### ASSIGNED TASK
Every line that includes the word "maxInt" needs to be copied from the listing.
[[ MATERIAL SUPPLIED, beginning ]]
(** * vfkit device configuration: [pkg/config/virtio.go]

    A shallow embedding of the device model of [pkg/config/virtio.go]
    (option tokenizer, dispatcher, and the per-device [FromOptions] /
    [ToCmdLine] pair), followed by the properties proved about it.

    Conventions of the embedding.
    - A Go [string] is a sequence of bytes: [String.string].
    - Go's [int], [uint] and [uintptr] are 64-bit; they are modelled as [Z]
      with the conversions' wrap-around written out ([uint64_of_int],
      [int_of_uint64]).
    - A method with a pointer receiver that mutates its receiver and
      returns an [error] is a function from the receiver's value to the
      pair (receiver after the call, error or nil).  The receiver after a
      failed call is the partially updated one, as in Go.
    - A Go result [(v, err)] is a pair whose second component is
      [option error] ([None] is [nil]).  A nil slice and an empty slice
      are both the empty list.
    - Slice indexing can panic; functions that index are written in the
      [outcome] monad, whose [Panics] result is a run-time panic. *)

From Stdlib Require Import ZArith List String Ascii Bool Lia DecimalString DecimalPos.
Import ListNotations.

Local Open Scope list_scope.
Local Open Scope string_scope.

(** ** Outcomes: a call returns or panics *)

Inductive outcome (A : Type) : Type :=
| Returns (a : A)
| Panics.

Arguments Returns {A} a.
Arguments Panics {A}.

Definition bind {A B : Type} (m : outcome A) (k : A -> outcome B) : outcome B :=
  match m with
  | Returns a => k a
  | Panics => Panics
  end.

Notation "x <- m ;; k" := (bind m (fun x => k))
  (at level 61, m at next level, right associativity).

(** [s[i]] on a slice: panics when [i] is out of range. *)
Definition index {A : Type} (s : list A) (i : nat) : outcome A :=
  match nth_error s i with
  | Some a => Returns a
  | None => Panics
  end.

(** [s[i:]] on a slice: panics when [i > len(s)]. *)
Definition sliceFrom {A : Type} (s : list A) (i : nat) : outcome (list A) :=
  if (i <=? List.length s)%nat then Returns (skipn i s) else Panics.

(** ** Go errors *)

(** The error values that reach this file: the ones built by [fmt.Errorf]
    (a formatted message), [*strconv.NumError] and [*net.AddrError]. *)
Inductive error : Type :=
| errorString (msg : string)
| NumError (Func Num Err : string)
| AddrError (Err Addr : string).

(** ** 64-bit machine integers *)

Definition two64 : Z := 2 ^ 64.
Definition maxInt : Z := 2 ^ 63 - 1.
Definition minInt : Z := - 2 ^ 63.

(** [uint(i)] and [uintptr(i)] for an [int] [i]. *)
Definition uint64_of_int (i : Z) : Z := i mod two64.

(** [int(u)] for a [uint] or [uintptr] [u]. *)
Definition int_of_uint64 (u : Z) : Z :=
  if (u <=? maxInt)%Z then u else (u - two64)%Z.

(** ** The parts of Go's standard library the file calls *)

Module fmt.

Definition Errorf (msg : string) : error := errorString msg.

(** The verb [%d] on an integer. *)
Definition d (z : Z) : string := NilEmpty.string_of_int (Z.to_int z).

End fmt.

Module strings.

(** [Index(s, sep)] for a one-byte [sep], together with the two slices
    [s[:m]] and [s[m+1:]] that [genSplit] takes around it. *)
Fixpoint cut (s : string) (sep : ascii) : option (string * string) :=
  match s with
  | EmptyString => None
  | String c r =>
      if Ascii.eqb c sep then Some (EmptyString, r)
      else match cut r sep with
           | Some (a, b) => Some (String c a, b)
           | None => None
           end
  end.

(** [genSplit(s, sep, 0, n)] for a one-byte [sep] and [n >= 0]: at most
    [n] pieces, the last one holding the unsplit rest. *)
Fixpoint SplitN (s : string) (sep : ascii) (n : nat) : list string :=
  match n with
  | O => []
  | S O => [s]
  | S n' =>
      match cut s sep with
      | None => [s]
      | Some (a, b) => a :: SplitN b sep n'
      end
  end.

(** [Split(s, sep)] is [genSplit(s, sep, 0, -1)]: the piece count is
    [Count(s, sep) + 1], which never exceeds [len(s) + 1]. *)
Definition Split (s : string) (sep : ascii) : list string :=
  SplitN s sep (S (String.length s)).

End strings.

Module strconv.

Definition isDigit (c : ascii) : bool :=
  ((48 <=? nat_of_ascii c) && (nat_of_ascii c <=? 57))%nat.

Fixpoint digits (acc : Z) (s : string) : option Z :=
  match s with
  | EmptyString => Some acc
  | String c r =>
      if isDigit c
      then digits (acc * 10 + Z.of_nat (nat_of_ascii c - 48)) r
      else None
  end.

(** [Atoi(s)]: an optional sign followed by one or more decimal digits,
    the value within the range of [int]; anything else is a
    [*NumError] (syntax or range). *)
Definition Atoi (s : string) : Z * option error :=
  let syntax := (0%Z, Some (NumError "Atoi" s "invalid syntax")) in
  match s with
  | EmptyString => syntax
  | String c r =>
      let neg := Ascii.eqb c "-" in
      let body := if neg || Ascii.eqb c "+" then r else s in
      match body with
      | EmptyString => syntax
      | _ =>
          match digits 0 body with
          | None => syntax
          | Some n =>
              let v := if neg then (- n)%Z else n in
              if (v <? minInt)%Z
              then (minInt, Some (NumError "Atoi" s "value out of range"))
              else if (maxInt <? v)%Z
              then (maxInt, Some (NumError "Atoi" s "value out of range"))
              else (v, None)
          end
      end
  end.

End strconv.

Module os.

(** [*os.File]: the descriptor and the name given to [NewFile].  A nil
    pointer is [None]. *)
Record File : Type := { Sysfd : Z; name : string }.

(** [NewFile(fd, name)] on Unix: nil when [int(fd)] is negative, and a
    file for that descriptor otherwise (whether the descriptor is open
    is not checked). *)
Definition NewFile (fd : Z) (name : string) : option File :=
  let fdi := int_of_uint64 fd in
  if (fdi <? 0)%Z then None else Some {| Sysfd := fdi; name := name |}.

(** [f.Fd()]: the descriptor as a [uintptr]; all ones on a nil file. *)
Definition Fd (f : option File) : Z :=
  match f with
  | None => (two64 - 1)%Z
  | Some f => uint64_of_int (Sysfd f)
  end.

End os.

Module net.

(** [net.HardwareAddr] is [[]byte]. *)
Definition HardwareAddr : Type := list Z.

Definition big : Z := 16777215.

Definition hexVal (c : ascii) : option Z :=
  let n := Z.of_nat (nat_of_ascii c) in
  if ((48 <=? n) && (n <=? 57))%Z then Some (n - 48)%Z
  else if ((97 <=? n) && (n <=? 102))%Z then Some (n - 97 + 10)%Z
  else if ((65 <=? n) && (n <=? 70))%Z then Some (n - 65 + 10)%Z
  else None.

(** [xtoi(s)]: number, characters consumed, success; [n] and [i] are
    the loop's running values. *)
Fixpoint xtoi_from (s : string) (n : Z) (i : nat) : Z * nat * bool :=
  let stop := if (i =? 0)%nat then (0%Z, i, false) else (n, i, true) in
  match s with
  | EmptyString => stop
  | String c r =>
      match hexVal c with
      | Some v =>
          let n' := (n * 16 + v)%Z in
          if (big <=? n')%Z then (0%Z, i, false) else xtoi_from r n' (S i)
      | None => stop
      end
  end.

Definition xtoi (s : string) : Z * nat * bool := xtoi_from s 0%Z O.

Definition drop (n : nat) (s : string) : string :=
  String.substring n (String.length s - n) s.

(** [s[i]], for an [i] the caller has checked to be in range. *)
Definition at_ (s : string) (i : nat) : ascii :=
  match String.get i s with
  | Some c => c
  | None => Ascii.zero
  end.

(** [xtoi2(s, e)]: the next two hex digits of [s] as a byte; when [s]
    is longer than two bytes the third one must be [e]. *)
Definition xtoi2 (s : string) (e : ascii) : Z * bool :=
  if (2 <? String.length s)%nat && negb (Ascii.eqb (at_ s 2) e)
  then (0%Z, false)
  else
    let '(n, ei, ok) := xtoi (String.substring 0 2 s) in
    ((n mod 256)%Z, ok && (ei =? 2)%nat).

(** The loop of the [:] / [-] form: [n] groups, three bytes apart. *)
Fixpoint groups3 (s : string) (e : ascii) (n : nat) : option HardwareAddr :=
  match n with
  | O => Some []
  | S n' =>
      match xtoi2 s e with
      | (b, true) =>
          match groups3 (drop 3 s) e n' with
          | Some hw => Some (b :: hw)
          | None => None
          end
      | (_, false) => None
      end
  end.

(** The loop of the dotted form: [n] groups of two bytes, five apart. *)
Fixpoint groups5 (s : string) (e : ascii) (n : nat) : option HardwareAddr :=
  match n with
  | O => Some []
  | S n' =>
      match xtoi2 (String.substring 0 2 s) Ascii.zero, xtoi2 (drop 2 s) e with
      | (b1, true), (b2, true) =>
          match groups5 (drop 5 s) e n' with
          | Some hw => Some (b1 :: b2 :: hw)
          | None => None
          end
      | _, _ => None
      end
  end.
[[ MATERIAL SUPPLIED, end ]]
### SOLVED PROBLEM
Definition maxInt : Z := 2 ^ 63 - 1.
  if (u <=? maxInt)%Z then u else (u - two64)%Z.
              else if (maxInt <? v)%Z
              then (maxInt, Some (NumError "Atoi" s "value out of range"))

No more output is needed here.